Nel frattempo i promotori del referendum comunicano di aver superato, alle 17 di domenica, le 100mila firme raccolte su 500mila da raggiungere entro il 30 settembre, per poter tenere il referendum nella primavera 2022. “Una risposta popolare incredibile, supereremo il milione”, esulta Salvini. Che, a una domanda sulla Severino, risponde che la legge “impedisce la candidatura di sindaci anche senza una condanna in via definitiva. Invece io il sindaco lo voglio tutelare dal punto di vista economico e giuridico.

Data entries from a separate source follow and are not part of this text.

(* ===== verification/ToolOptionsSpec.v ===== *)
(** * What resolved tool options promise

    Every option is the one of the strongest layer that sets it, with that layer as its source; a signer that a
    user chose is never mixed with the registry's; and the registry's options can be taken out again. *)

From S2P Require Import Prelude RustStr Decimals Toml ToolOptions.

(** ** Settings *)

(** What a layer may set: an option of a backend, or a core option, of which the environment of an install counts by
    variables. *)
Inductive Slot : Type :=
| SlotOption (key : str)
| SlotOs
| SlotDepends
| SlotLazy
| SlotLazyBins
| SlotAutoUpdate
| SlotEnv (variable : str).

Inductive Setting : Type :=
| SOption (v : Value)
| SList (l : list str)
| SText (s : str)
| SBool (b : bool)
| SEnv (v : EnvValue).

Definition nonempty {A} (l : list A) : option (list A) := match l with [] => None | _ => Some l end.

Definition setting (o : ToolOptions) (slot : Slot) : option Setting :=
  match slot with
  | SlotOption key => SOption <$> o.(opts) !! key
  | SlotOs => SList <$> o.(core).(os)
  | SlotDepends => SList <$> o.(core).(depends)
  | SlotLazy => SBool <$> o.(core).(lazy)
  | SlotLazyBins => SList <$> nonempty o.(core).(lazy_bins)
  | SlotAutoUpdate => SText <$> o.(core).(auto_update)
  | SlotEnv variable => SEnv <$> o.(core).(install_env) !! variable
  end.

(** The name that a source is recorded under. *)
Definition slot_key (slot : Slot) : str :=
  match slot with
  | SlotOption key => key
  | SlotOs => u!"os"
  | SlotDepends => u!"depends"
  | SlotLazy => u!"lazy"
  | SlotLazyBins => u!"lazy_bins"
  | SlotAutoUpdate => u!"auto_update"
  | SlotEnv variable => install_env_key variable
  end.

(** An option of a backend and a core option may have the same name. *)
Definition slots_named (key : str) : list Slot :=
  SlotOption key
  :: List.filter (fun slot => bool_decide (slot_key slot = key)) [SlotOs; SlotDepends; SlotLazy; SlotLazyBins; SlotAutoUpdate]
  ++ match strip_prefix u!"install_env." key with Some variable => [SlotEnv variable] | None => [] end.

(** A layer has an option of that name, or the environment as a whole. *)
Definition has_name (o : ToolOptions) (key : str) : bool :=
  existsb (fun slot => opt_is_some (setting o slot)) (slots_named key)
  || bool_decide (key = INSTALL_ENV) && negb (bool_decide (o.(core).(install_env) = ∅)).

Lemma opt_is_some_spec {A} (x : option A) : opt_is_some x = true <-> is_Some x.
Proof. destruct x; split; [by eexists|done|done|by intros []]. Qed.

Lemma elem_of_slots_named slot key : slot ∈ slots_named key <-> slot_key slot = key.
Proof.
  unfold slots_named. rewrite elem_of_cons, elem_of_app, elem_of_filter_bool, bool_decide_eq_true. split.
  - intros [->|[[_ H]|H]]; [done|done|]. destruct (strip_prefix _ key) as [e|] eqn:E; [|by apply elem_of_nil in H].
    apply list_elem_of_singleton in H as ->. by apply strip_prefix_Some in E as ->.
  - intros <-. destruct slot; [by left|(right; left; split; [set_solver|done])..|right; right].
    cbn [slot_key]. unfold install_env_key. rewrite (proj2 (strip_prefix_Some _ _ variable) eq_refl). by apply list_elem_of_singleton.
Qed.

Lemma names_true o key :
  has_name o key = true <->
  (exists slot, slot_key slot = key /\ is_Some (setting o slot)) \/ (key = INSTALL_ENV /\ o.(core).(install_env) <> ∅).
Proof.
  unfold has_name. rewrite orb_true_iff, existsb_exists, andb_true_iff, bool_decide_eq_true, negb_true_iff, bool_decide_eq_false.
  setoid_rewrite <- list_elem_of_In. setoid_rewrite elem_of_slots_named. by setoid_rewrite opt_is_some_spec.
Qed.

Lemma setting_names o slot : is_Some (setting o slot) -> has_name o (slot_key slot) = true.
Proof. intros H. apply names_true. left. by exists slot. Qed.

(** The names of core options. *)
Definition core_name (key : str) : bool :=
  bool_decide (key ∈ [u!"os"; u!"depends"; u!"lazy"; u!"lazy_bins"; u!"auto_update"; INSTALL_ENV])
  || starts_with u!"install_env." key.

(** A backend's options do not have the name of a core option. *)
Definition separate (o : ToolOptions) : Prop := forall key, is_Some (o.(opts) !! key) -> core_name key = false.

Lemma slot_core_name slot : core_name (slot_key slot) = false -> slot = SlotOption (slot_key slot).
Proof.
  destruct slot; [done|by vm_compute..|]. unfold core_name. rewrite orb_false_iff. intros [_ H]. cbn [slot_key] in H.
  unfold starts_with, install_env_key in H. by rewrite (proj2 (strip_prefix_Some _ _ variable) eq_refl) in H.
Qed.

Lemma slot_option_or_core slot : slot = SlotOption (slot_key slot) \/ core_name (slot_key slot) = true.
Proof. destruct (core_name (slot_key slot)) eqn:E; [by right|left; by apply slot_core_name]. Qed.

Lemma dom_keys {A} (m : gmap str A) key : key ∈ map fst (map_to_list m) <-> is_Some (m !! key).
Proof.
  rewrite list_elem_of_fmap. split; [intros ([e' v] & -> & H%elem_of_map_to_list); by exists v|].
  intros [v Hv]. exists (key, v). split; [done|]. by apply elem_of_map_to_list.
Qed.

Lemma core_keys_spec o key :
  key ∈ core_keys o <->
  (key = u!"os" /\ is_Some o.(core).(os)) \/ (key = u!"depends" /\ is_Some o.(core).(depends)) \/
  (key = INSTALL_ENV /\ o.(core).(install_env) <> ∅) \/ (exists e, key = install_env_key e /\ is_Some (o.(core).(install_env) !! e)) \/
  (key = u!"lazy" /\ is_Some o.(core).(lazy)) \/ (key = u!"lazy_bins" /\ o.(core).(lazy_bins) <> []) \/
  (key = u!"auto_update" /\ is_Some o.(core).(auto_update)).
Proof.
  assert (forall {A} (x : option A) (name : str), key ∈ (if opt_is_some x then [name] else []) <-> key = name /\ is_Some x) as Hopt.
  { intros A x name. destruct x as [x|]; simpl; [rewrite list_elem_of_singleton; naive_solver|].
    split; [by intros ?%elem_of_nil|by intros [_ []]]. }
  unfold core_keys. rewrite !elem_of_app, !Hopt.
  assert (key ∈ (match o.(core).(lazy_bins) with [] => [] | _ => [u!"lazy_bins"] end) <-> key = u!"lazy_bins" /\ o.(core).(lazy_bins) <> []) as ->.
  { destruct (lazy_bins _); [split; [by intros ?%elem_of_nil|by intros [_ []]]|]. rewrite list_elem_of_singleton. naive_solver. }
  assert (key ∈ (if bool_decide (install_env (core o) = ∅) then [] else INSTALL_ENV :: map install_env_key (map fst (map_to_list (install_env (core o)))))
    <-> (key = INSTALL_ENV /\ o.(core).(install_env) <> ∅) \/ exists e, key = install_env_key e /\ is_Some (o.(core).(install_env) !! e)) as ->.
  { case_bool_decide as E.
    - rewrite E. setoid_rewrite lookup_empty. split; [by intros ?%elem_of_nil|]. intros [[_ H]|(e & _ & [v Hv])]; done.
    - rewrite elem_of_cons, list_elem_of_fmap. setoid_rewrite dom_keys. naive_solver. }
  tauto.
Qed.

Lemma nonempty_some {A} (l : list A) : is_Some (nonempty l) <-> l <> [].
Proof. destruct l; split; [by intros []|done|done|by eexists]. Qed.

(** The names that the code records are those of what is set. *)
Lemma names_recorded o key : has_name o key = true <-> key ∈ map fst (map_to_list o.(opts)) \/ key ∈ core_keys o.
Proof.
  rewrite names_true, dom_keys, core_keys_spec. split.
  - intros [(slot & <- & H)|H]; [|tauto]. destruct slot; cbn [setting slot_key] in *; apply fmap_is_Some in H; [by left|right..]; rewrite ?nonempty_some in H.
    all: try tauto. do 3 right. left. by exists variable.
  - intros [H|[[-> H]|[[-> H]|[H|[(e & -> & H)|[[-> H]|[[-> H]|[-> H]]]]]]]]; try (by right); left.
    + exists (SlotOption key). cbn [setting slot_key]. by rewrite fmap_is_Some.
    + exists SlotOs. cbn [setting slot_key]. by rewrite fmap_is_Some.
    + exists SlotDepends. cbn [setting slot_key]. by rewrite fmap_is_Some.
    + exists (SlotEnv e). cbn [setting slot_key]. by rewrite fmap_is_Some.
    + exists SlotLazy. cbn [setting slot_key]. by rewrite fmap_is_Some.
    + exists SlotLazyBins. cbn [setting slot_key]. by rewrite fmap_is_Some, nonempty_some.
    + exists SlotAutoUpdate. cbn [setting slot_key]. by rewrite fmap_is_Some.
Qed.

(** ** One layer *)

Lemma or_opt_map {A B} (f : A -> B) a b : f <$> or_opt a b = or_opt (f <$> a) (f <$> b).
Proof. by destruct a. Qed.

Lemma lookup_union_or {A} (m1 m2 : gmap str A) k : (m1 ∪ m2) !! k = or_opt (m1 !! k) (m2 !! k).
Proof. rewrite lookup_union. by destruct (m1 !! k), (m2 !! k). Qed.

(** Overrides win. *)
Lemma setting_overrides over base slot : setting (apply_overrides over base) slot = or_opt (setting over slot) (setting base slot).
Proof.
  unfold apply_overrides, core_over. destruct slot; cbn [setting core opts os depends install_env lazy lazy_bins auto_update];
    rewrite ?lookup_union_or, ?or_opt_map; try done. by destruct (lazy_bins (core over)).
Qed.

Lemma record_lookup source (keys : list str) m key :
  record source keys m !! key = if decide (key ∈ keys) then Some source else m !! key.
Proof.
  unfold record. revert m. induction keys as [|k keys IH]; intros m; cbn [foldl]; [by rewrite decide_False by (by apply not_elem_of_nil)|].
  rewrite IH. destruct (decide (key ∈ keys)); [by rewrite decide_True by (by right)|].
  destruct (decide (key = k)) as [->|Hne]; [by rewrite lookup_insert_eq, decide_True by (by left)|].
  rewrite lookup_insert_ne by congruence. rewrite decide_False; [done|]. by intros [?|?]%elem_of_cons.
Qed.

Lemma without_keys_lookup {A} (keys : list str) (m : gmap str A) key : without_keys keys m !! key = if decide (key ∈ keys) then None else m !! key.
Proof.
  unfold without_keys. revert m. induction keys as [|k keys IH]; intros m; cbn [foldl]; [by rewrite decide_False by (by apply not_elem_of_nil)|].
  rewrite IH. destruct (decide (key ∈ keys)); [by rewrite decide_True by (by right)|].
  destruct (decide (key = k)) as [->|Hne]; [by rewrite lookup_delete_eq, decide_True by (by left)|].
  rewrite lookup_delete_ne by congruence. rewrite decide_False; [done|]. by intros [?|?]%elem_of_cons.
Qed.

Definition policy_key (key : str) : bool := bool_decide (key ∈ REGISTRY_SIGNER_POLICY_KEYS).
Definition policy_slot (slot : Slot) : bool := match slot with SlotOption key => policy_key key | _ => false end.

Lemma policy_core_name key : policy_key key = true -> core_name key = false.
Proof. intros H%bool_decide_eq_true. unfold REGISTRY_SIGNER_POLICY_KEYS in H. rewrite !elem_of_cons, elem_of_nil in H.
  repeat destruct H as [->|H]; vm_compute; [reflexivity..|done]. Qed.

(** Of a name in the signer policy there is only an option of a backend. *)
Lemma policy_names o key : policy_key key = true -> has_name o key = opt_is_some (setting o (SlotOption key)).
Proof.
  intros Hp%policy_core_name. apply eq_true_iff_eq. rewrite names_true, opt_is_some_spec. split; [|intros H; left; by exists (SlotOption key)].
  intros [(slot & <- & H)|[-> _]]; [by rewrite (slot_core_name slot Hp) in H|by vm_compute in Hp].
Qed.

Lemma policy_slot_key slot : policy_slot slot = policy_key (slot_key slot).
Proof.
  destruct (slot_option_or_core slot) as [E|E]; [by rewrite E|]. destruct (policy_key (slot_key slot)) eqn:Ep; [|by destruct slot].
  apply policy_core_name in Ep. congruence.
Qed.

(** The registry's signer goes when a layer above it chooses one. *)
Definition retired (o : ToolOptions) (source : ToolOptionSource) (policy : bool) (from : option ToolOptionSource) : bool :=
  bool_decide (source <> Registry) && sets_signer_option o && policy && bool_decide (from = Some Registry).

Lemma setting_without keys o slot :
  setting (mkToolOptions o.(core) (without_keys keys o.(opts))) slot
  = match slot with SlotOption key => if decide (key ∈ keys) then None else setting o slot | _ => setting o slot end.
Proof. destruct slot; try done. cbn [setting opts]. rewrite without_keys_lookup. by destruct (decide _). Qed.

Section ApplyLayer.

Context (o : ToolOptions) (source : ToolOptionSource) (r : ResolvedToolOptions).

Let sources := record source (map fst (map_to_list o.(opts))) r.(option_sources).

Lemma sources_lookup key : sources !! key = if decide (is_Some (o.(opts) !! key)) then Some source else r.(option_sources) !! key.
Proof.
  unfold sources. rewrite record_lookup. destruct (decide (key ∈ _)) as [H|H]; rewrite dom_keys in H; [by rewrite decide_True|by rewrite decide_False].
Qed.

Lemma superseded_retired key :
  source <> Registry -> sets_signer_option o = true ->
  key ∈ superseded sources <-> o.(opts) !! key = None /\ retired o source (policy_key key) (r.(option_sources) !! key) = true.
Proof.
  intros Hs Ho. unfold superseded, retired. rewrite elem_of_filter_bool, bool_decide_eq_true, Ho, sources_lookup.
  rewrite (bool_decide_eq_true_2 (source <> Registry)) by done. cbn [andb]. rewrite andb_true_iff. unfold policy_key. rewrite !bool_decide_eq_true.
  destruct (decide _) as [[v Hv]|Hn]; [rewrite Hv; naive_solver|]. apply eq_None_not_Some in Hn. naive_solver.
Qed.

Ne ho visti troppi decaduti, indagati, arrestati e poi assolti e senza che nessuno abbia pagato”. Tra i personaggi pubblici che si sono recati ai gazebo c’è di tutto: Vittorio Feltri, Roberto Giachetti, Hoara Borselli, David Parenzo e persino Luca Palamara (uno dei claim leghisti per la campagna è “stop casi Palamara”). E Paolo Mieli, giornalista ed ex presidente Rai che a Libero accusa il Partito democratico di “far festa” e “marciarci sopra” ogni volta che un avversario finisce coinvolto in guai giudiziari. “È chiaro che i dem non metteranno mai mano alla magistratura”, sostiene, “hanno un vantaggio troppo evidente“.